[Opening DATA section]

Lemma open_counted o : (forall g, 0 <= o g) -> triple (counted o) (sys_open (S := S)) (fun _ => counted o).
Proof.
  intros Ho. unfold sys_open, k_argstr, k_argint.
  eapply triple_bind; [by apply (triple_gets _ _ (fun _ => counted o)) |]. intros path.
  eapply triple_bind; [by apply (triple_gets _ _ (fun _ => counted o)) |]. intros omode.
  eapply triple_bind; [by apply (triple_gets _ _ (fun _ => counted o)) |]. intros c.
  destruct path as [path |]; [| by apply triple_ret]. destruct omode as [omode |]; [| by apply triple_ret].
  eapply triple_bind; [apply fcall_counted |]. intros ?. eapply triple_bind; [apply fcall_counted |].
  intros [ip |]; cycle 1.
  { assert (H : neutral (k_end_op (S := S);; mret (-1))) by neutrals. apply H. }
  eapply triple_bind; [by apply open_slot_counted |]. intros [[f fd] |].
  - eapply triple_bind; [apply (fcall_frame_counted o (fun _ l => l !! fd = Some (Some f))) |]. intros ?.
    eapply triple_bind; [apply (fcall_frame_counted o (fun _ l => l !! fd = Some (Some f))) |]. intros ?.
    intros s r s' [Hc Hfd] (x & s1 & (-> & Hx)%get_file_inv & E)%bind_inv. apply bind_inv in E as (u & s2 & E1 & [= _ <-]).
    pose proof (counted_pos o s fd f x Ho Hc Hfd Hx) as Hp.
    eapply (put_file_counted o s f x _ s2 u Hx); [| | exact Hc | exact E1]; cbn; [done | lia].
  - assert (H : neutral (fcall (iunlockput ip);; k_end_op;; mret (-1))) by neutrals.
    eapply triple_conseq; [apply (H o) | by intros s [? _] | done].
Qed.

(** [pipealloc] hands two files to its caller. *)
Definition two (f0 f1 : nat) o : nat -> Z := bump f1 1 (bump f0 1 o).

Lemma set_pipe_counted o f b0 b1 p (Q : list (option nat) -> nat -> Prop) : (forall g, 0 <= o g) -> 1 <= o f ->
  triple (fun s => counted o s /\ Q (ofile s) (length (ftable s))) (set_pipe (S := S) f b0 b1 p)
    (fun _ s => counted o s /\ Q (ofile s) (length (ftable s))).
Proof.
  intros Ho Hf s a s' [Hc HQ] (x & s1 & (-> & Hx)%get_file_inv & E)%bind_inv.
  assert (Hr : 0 < f_ref x) by (rewrite (ct_ref _ _ Hc f x Hx); unfold refs; lia).
  split; [eapply (put_file_counted o s f x _ s' a Hx); [| | exact Hc | exact E]; cbn; [done | lia] |].
  injection E as _ <-. cbn. by rewrite length_insert.
Qed.

Lemma pipealloc_counted o : (forall g, 0 <= o g) -> triple (counted o) (pipealloc (S := S))
  (fun r s => match r with
              | Some (f0, f1) => counted (two f0 f1 o) s /\ (f0 < length (ftable s))%nat /\ (f1 < length (ftable s))%nat
              | None => counted o s
              end).
Proof.
  intros Ho. unfold pipealloc. eapply triple_bind.
  { eapply triple_conseq; [apply (filealloc_counted o) | by intros s Hc | done]. }
  intros [f0 |]; [| by apply triple_ret]. pose proof (bump_pos f0 o Ho) as Ho0. eapply triple_bind.
  { instantiate (1 := fun r s => match r with
      | Some f1 => counted (two f0 f1 o) s /\ (f0 < length (ftable s))%nat /\ (f1 < length (ftable s))%nat
      | None => counted (bump f0 1 o) s end).
    intros s a s' [Hc Hlt] E. pose proof (filealloc_counted (bump f0 1 o) s a s' (conj Hc Ho0) E) as H.
    destruct a as [f1 |]; [| done]. destruct H as [H1 H2]. split; [exact H1 |]. split; [| done].
    rewrite (filealloc_len _ _ _ E). done. }
  intros [f1 |].
  - eapply triple_bind; [apply (fcall_frame_counted _ (fun l _ => (f0 < length l)%nat /\ (f1 < length l)%nat)) |]. intros [p |].
    + pose proof (bump_pos f1 _ Ho0) as Ho1.
      eapply triple_bind; [apply (set_pipe_counted (two f0 f1 o) f0 _ _ _ (fun _ n => (f0 < n)%nat /\ (f1 < n)%nat)) |].
      { exact Ho1. } { unfold two, bump. specialize (Ho f0). repeat case_decide; lia. }
      intros ?. eapply triple_bind; [apply (set_pipe_counted (two f0 f1 o) f1 _ _ _ (fun _ n => (f0 < n)%nat /\ (f1 < n)%nat)) |].
      { exact Ho1. } { unfold two, bump. specialize (Ho f1). repeat case_decide; lia. }
      intros ?. by apply triple_ret.
    + eapply triple_bind; [eapply triple_conseq; [apply fileclose_counted | by intros s [Hc _]; exact Hc | by intros; eassumption] |].
      intros ?. eapply triple_bind; [apply fileclose_counted |]. intros ?. apply triple_ret. intros s. apply counted_ext.
      intros g. unfold two, bump. repeat case_decide; lia.
  - eapply triple_bind; [apply fileclose_counted |]. intros ?. apply triple_ret. intros s. apply counted_ext.
    intros g. rewrite bump_bump. apply bump_0.
Qed.

Lemma pipe_counted o : (forall g, 0 <= o g) -> triple (counted o) (sys_pipe (S := S)) (fun _ => counted o).
Proof.
  intros Ho. unfold sys_pipe, k_argptr. eapply triple_bind; [by apply (triple_gets _ _ (fun _ => counted o)) |].
  intros [p |]; [| by apply triple_ret]. eapply triple_bind; [by apply pipealloc_counted |].
  intros [[rf wf] |]; [| by apply triple_ret].
  assert (Hclose : forall o', (forall g, o' g = two rf wf o g) ->
    triple (counted o') (fileclose (S := S) rf;; fileclose wf;; mret (-1)) (fun _ => counted o)).
  { intros o' Ho'. eapply triple_bind; [apply fileclose_counted |]. intros ?. eapply triple_bind; [apply fileclose_counted |].
    intros ?. apply triple_ret. intros s. apply counted_ext. intros g. unfold bump. rewrite Ho'. unfold two, bump. repeat case_decide; lia. }
  eapply triple_bind.
  { instantiate (1 := fun r s => match r with
      | Some fd0 => (counted (bump rf (-1) (two rf wf o)) s /\ (wf < length (ftable s))%nat) /\ ofile s !! fd0 = Some (Some rf)
      | None => counted (two rf wf o) s end).
    intros s a s' (Hc & Hr & Hw) E. pose proof (fdalloc_counted _ rf s a s' (conj Hc Hr) E) as H.
    destruct a as [fd |]; [| done]. destruct H. split; [| done]. split; [done |]. by rewrite (fdalloc_len _ _ _ _ E). }
  intros [fd0 |]; [| by apply Hclose]. eapply triple_bind.
  { instantiate (1 := fun r s => match r with
      | Some fd1 => counted o s
      | None => counted (bump rf (-1) (two rf wf o)) s /\ ofile s !! fd0 = Some (Some rf) end).
    intros s a s' [[Hc Hw] Hfd] E. pose proof (fdalloc_counted _ wf s a s' (conj Hc Hw) E) as H. destruct a as [fd1 |].
    - destruct H as [H _]. revert H. apply counted_ext. intros g. unfold two, bump. repeat case_decide; lia.
    - split; [done |]. by rewrite (fdalloc_none _ _ _ E). }
  intros [fd1 |].
  - assert (H : neutral (store_user (S := S) p (le_bytes 4 (Z.of_nat fd0));; store_user (p + 4) (le_bytes 4 (Z.of_nat fd1));; mret 0)) by neutrals.
    apply H.
  - eapply triple_bind; [apply clear_counted |]. intros ?. apply Hclose. intros g. rewrite bump_bump. apply bump_0.
Qed.

(** The system calls of sysfile.c. *)
Definition file_calls (exec : list Z -> list (list Z) -> M (sysst S) Z) : list (M (sysst S) Z) :=
  [File.sys_dup; File.sys_read; File.sys_write; File.sys_close; File.sys_fstat; File.sys_link; File.sys_unlink;
   File.sys_open; File.sys_mkdir; File.sys_mknod; File.sys_chdir; File.sys_exec exec; File.sys_pipe].

Lemma calls_counted exec o : (forall path argv, neutral (exec path argv)) -> (forall g, 0 <= o g) ->
  Forall (fun call => triple (counted o) call (fun _ => counted o)) (file_calls exec).
Proof.
  intros Hex Ho. pose proof neutral_filestat as N1. pose proof neutral_fileread as N2.
  pose proof neutral_filewrite as N3. pose proof neutral_argfd as N4.
  assert (N5 : forall p st, neutral (store_stat (S := S) p st)) by (intros; unfold store_stat; neutrals).
  assert (N6 : forall ip, neutral (link_bad (S := S) ip)) by (intros; unfold link_bad; neutrals).
  assert (N7 : forall ip, neutral (made (S := S) ip)) by (intros; unfold made; neutrals).
  repeat (apply Forall_cons; split); [..| by apply Forall_nil].
  - apply dup_counted.
  - assert (H : neutral (File.sys_read (S := S))) by (unfold File.sys_read, k_argint, k_argptr; neutrals). apply H.
  - assert (H : neutral (File.sys_write (S := S))) by (unfold File.sys_write, k_argint, k_argptr; neutrals). apply H.
  - apply close_counted.
  - assert (H : neutral (File.sys_fstat (S := S))) by (unfold File.sys_fstat, k_argptr; neutrals). apply H.
  - assert (H : neutral (File.sys_link (S := S))) by (unfold File.sys_link, k_argstr; neutrals). apply H.
  - assert (H : neutral (File.sys_unlink (S := S))) by (unfold File.sys_unlink, k_argstr; neutrals). apply H.
  - by apply open_counted.
  - assert (H : neutral (File.sys_mkdir (S := S))) by (unfold File.sys_mkdir, k_argstr; neutrals). apply H.
  - assert (H : neutral (File.sys_mknod (S := S))) by (unfold File.sys_mknod, k_argstr, k_argint; neutrals). apply H.
  - assert (H : neutral (File.sys_chdir (S := S))) by (unfold File.sys_chdir, k_argstr; neutrals). apply H.
  - assert (H : neutral (File.sys_exec (S := S) exec)) by (unfold File.sys_exec, k_argstr, k_argint; neutrals). apply H.
  - by apply pipe_counted.
Qed.

(** C5. Descriptors and reference counts stay in step: if the count of every
    open file is the number of descriptors of this process that refer to it plus
    the references [o] of other processes, the same holds after every system
    call of sysfile.c that returns, on all its branches, error returns included;
    in particular every descriptor refers to an entry of the table in use, and
    an entry without references has type FD_NONE. *)
Theorem descriptors_counted (exec : list Z -> list (list Z) -> M (sysst S) Z) (o : nat -> Z) (call : M (sysst S) Z)
  (s s' : sysst S) (r : Z) (Hexec : forall path argv, neutral (exec path argv)) (Ho : forall g, 0 <= o g)
  (Hcall : call ∈ file_calls exec) (Hs : counted o s) (Hret : call s = Ret r s') :
  counted o s' /\ forall fd f, ofile s' !! fd = Some (Some f) -> exists x, ftable s' !! f = Some x /\ 1 <= f_ref x.
Proof.
  pose proof (proj1 (Forall_forall _ _) (calls_counted exec o Hexec Ho) call Hcall s r s' Hs Hret) as Hc.
  split; [done |]. intros fd f Hfd.
  destruct (lookup_lt_is_Some_2 (ftable s') f) as [x Hx]; [apply (ct_open _ _ Hc); by eapply list_elem_of_lookup_2 |].
  exists x. split; [done |]. exact (counted_pos o s' fd f x Ho Hc Hfd Hx).
Qed.
End calls.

[Closing DATA section]

■ **TASK PROMPT**: Above are some records; copy exactly the lines from the one with "- destruct H" through the one with "intros [fd1 |].", both included, and no others.

■ **REPLY**:
    - destruct H as [H _]. revert H. apply counted_ext. intros g. unfold two, bump. repeat case_decide; lia.
    - split; [done |]. by rewrite (fdalloc_none _ _ _ E). }
  intros [fd1 |].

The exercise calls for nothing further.